Figure 4. Restoration of CaM_ox Protein Fold Upon Repair of Met(SO) by MsrBA.

Steady-state anisotropies for FlAsH-labeled CaM_ox (1.0 μM) in the presence of MsrBA (◆), MsrA (○) and MsrB (●). Reaction mixture consists of NADPH (400 μM), thioredoxin (50 μM), thioredoxin reductase (2 μM), and indicated isoform of Msr (1.0 μM) in 50 mM HEPES (pH 7.5), 140 mM KCl, and 0.2 mM CaCl₂ in a total volume of 2 mL. Initial rates associated with MsrBA-dependent increases in anisotropy are (5.9 ± 1.1) × 10⁻³/min, (0.53 ± 0.12) × 10⁻³/min, and (0.19 ± 0.02) × 10⁻³/min for MsrBA, MsrA and MsrB, respectively. Excitation was at 500 nm and emitted light was measured at 530 nm; slit widths were set at 5 nm.
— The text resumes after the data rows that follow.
(** X25.  The identifier shown to the user is the last segment of the
    resource name.  When the endpoint answers a dashboard named
    [<parent>/<id>], [<id>] without a slash, the run ends with status 0
    and prints the layout's display name, [<id>] as the identifier and
    the console address built from [<id>] and the project. *)
Theorem dashboard_id_is_last_segment (a pid : string) (f : DashboardFile)
    (d res : Dashboard) (lm : outcome Catalog.Config) (c0 : Cloud)
    (parent id : string) :
  build_dashboard f = Ret d ->
  usable lm ->
  fst (api ("projects/" ++ pid) d c0) = Ret res ->
  d_name res = parent ++ "/" ++ id ->
  BudgetsMain.has_char "/" id = false ->
  let r := main Cloud api [a; pid] (JsonLoaded f) lm (Ret tt) c0 in
  fst r = LogMetrics.Exit 0
  /\ In ("   Name: " ++ display_name d) (stdout (snd r))
  /\ In ("   ID: " ++ id) (stdout (snd r))
  /\ In ("   https://console.cloud.google.com/monitoring/dashboards/custom/"
         ++ id ++ "?project=" ++ pid) (stdout (snd r)).
Proof.
  intros Hb Hu Ha Hn Hid r. subst r.
  destruct (main_creates a pid f lm c0 Hu) as (c & s3 & -> & Hs & Hk).
  destruct (api ("projects/" ++ pid) d c0) as [o cl] eqn:E.
  cbn [fst] in Ha. subst o. rewrite <- Hs in E.
  destruct (create_and_describe_created pid f c d res cl s3 Hb E)
    as (out & -> & H1 & H2 & H3).
  rewrite Hn in H2, H3.
  change (parent ++ "/" ++ id) with (parent ++ String "/" id) in H2, H3.
  rewrite (rsplit_last_segment "/" id parent Hid) in H2, H3.
  cbn. repeat split; apply in_or_app; right; assumption.
Qed.

(** X26.  A catalog entry without a name stops the tool before the
    dashboard is created.  When the catalog is read and one of its
    entries lacks ['name'], the validation's [KeyError] leaves [main]
    unhandled, whatever the layout and the client are: no call is
    issued. *)
Theorem nameless_catalog_stops_the_tool (a pid : string) (f : DashboardFile)
    (c : Catalog.Config) (new_client : outcome unit) (c0 : Cloud) :
  has_nameless c ->
  let r := main Cloud api [a; pid] (JsonLoaded f) (Ret c) new_client c0 in
  fst r = LogMetrics.Uncaught (KeyError "name")
  /\ calls (snd r) = []
  /\ cloud (snd r) = c0.
Proof.
  intros H r. subst r. unfold main, validate_and_create.
  rewrite (validate_step_raises f c _ H). cbn. auto.
Qed.

End Endpoint.

(** ** Examples *)

Lemma sample_usable : usable (Ret DashboardSpec.sample_catalog).
Proof.
  left. eexists. split; [reflexivity |].
  intros [H | [H | []]]; discriminate.
Qed.

Lemma issues_never_block_creation_witness :
  let r := main nat numbering sample_argv (JsonLoaded sample_file)
             (Ret DashboardSpec.sample_catalog) (Ret tt) 7 in
  calls (snd r) = [CreateDashboard "projects/dressup-prod" sample_dashboard]
  /\ fst r = LogMetrics.Exit 0
  /\ cloud (snd r) = 8.
Proof.
  apply (issues_never_block_creation nat numbering "create-dashboard.py"
           "dressup-prod" sample_file sample_dashboard
           (Ret DashboardSpec.sample_catalog) 7).
  - reflexivity.
  - exact sample_usable.
Defined.

Lemma incomplete_layout_is_not_submitted_witness :
  let r := main nat numbering sample_argv (JsonLoaded untitled_file)
             (Ret DashboardSpec.sample_catalog) (Ret tt) 7 in
  exists k,
    (k = "displayName" \/ k = "mosaicLayout")
    /\ fst r = LogMetrics.Exit 1
    /\ calls (snd r) = []
    /\ cloud (snd r) = 7
    /\ last (stdout (snd r)) EmptyString = create_failure_line (KeyError k).
Proof.
  apply (incomplete_layout_is_not_submitted nat numbering "create-dashboard.py"
           "dressup-prod" untitled_file (Ret DashboardSpec.sample_catalog) 7).
  - left. reflexivity.
  - exact sample_usable.
Defined.

Lemma refusal_is_reported_twice_witness :
  let r := main unit refusing sample_argv (JsonLoaded sample_file)
             (Raise (FileNotFoundError "log-metrics.yaml")) (Ret tt) tt in
  fst r = LogMetrics.Exit 1
  /\ exists before,
       stdout (snd r)
       = (before ++ [creating_line;
                     create_failure_line (ApiError "403 Permission denied");
                     create_failure_line (ApiError "403 Permission denied")])%list.
Proof.
  apply (refusal_is_reported_twice unit refusing "create-dashboard.py"
           "dressup-prod" sample_file sample_dashboard
           (Raise (FileNotFoundError "log-metrics.yaml")) tt
           (ApiError "403 Permission denied")).
  - reflexivity.
  - right. eexists. reflexivity.
  - reflexivity.
  - reflexivity.
Defined.

Lemma dashboard_id_is_last_segment_witness :
  let r := main nat numbering sample_argv (JsonLoaded sample_file)
             (Ret DashboardSpec.sample_catalog) (Ret tt) 7 in
  fst r = LogMetrics.Exit 0
  /\ In "   Name: DressUp AI - Operations" (stdout (snd r))
  /\ In "   ID: 7" (stdout (snd r))
  /\ In "   https://console.cloud.google.com/monitoring/dashboards/custom/7?project=dressup-prod"
        (stdout (snd r)).
Proof.
  apply (dashboard_id_is_last_segment nat numbering "create-dashboard.py"
           "dressup-prod" sample_file sample_dashboard sample_answer
           (Ret DashboardSpec.sample_catalog) 7
           "projects/dressup-prod/dashboards" "7").
  - reflexivity.
  - exact sample_usable.
  - reflexivity.
  - reflexivity.
  - reflexivity.
Defined.

Lemma nameless_catalog_stops_the_tool_witness :
  let r := main nat numbering sample_argv (JsonLoaded sample_file)
             (Ret nameless_catalog) (Ret tt) 7 in
  fst r = LogMetrics.Uncaught (KeyError "name")
  /\ calls (snd r) = []
  /\ cloud (snd r) = 7.
Proof.
  apply (nameless_catalog_stops_the_tool nat numbering "create-dashboard.py"
           "dressup-prod" sample_file nameless_catalog (Ret tt) 7).
  right. left. reflexivity.
Defined.

End DashboardMainFacts.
Inset: Electrophoretic mobility on SDS-PAGE of FlAsH-labeled CaM (10 μg) prior to (lane 1) and following oxidation of all nine methionines (lane 2) using a 14% Tris-Glycine gel visualized by fluorescence detection (right) or following Coomassie blue staining (left).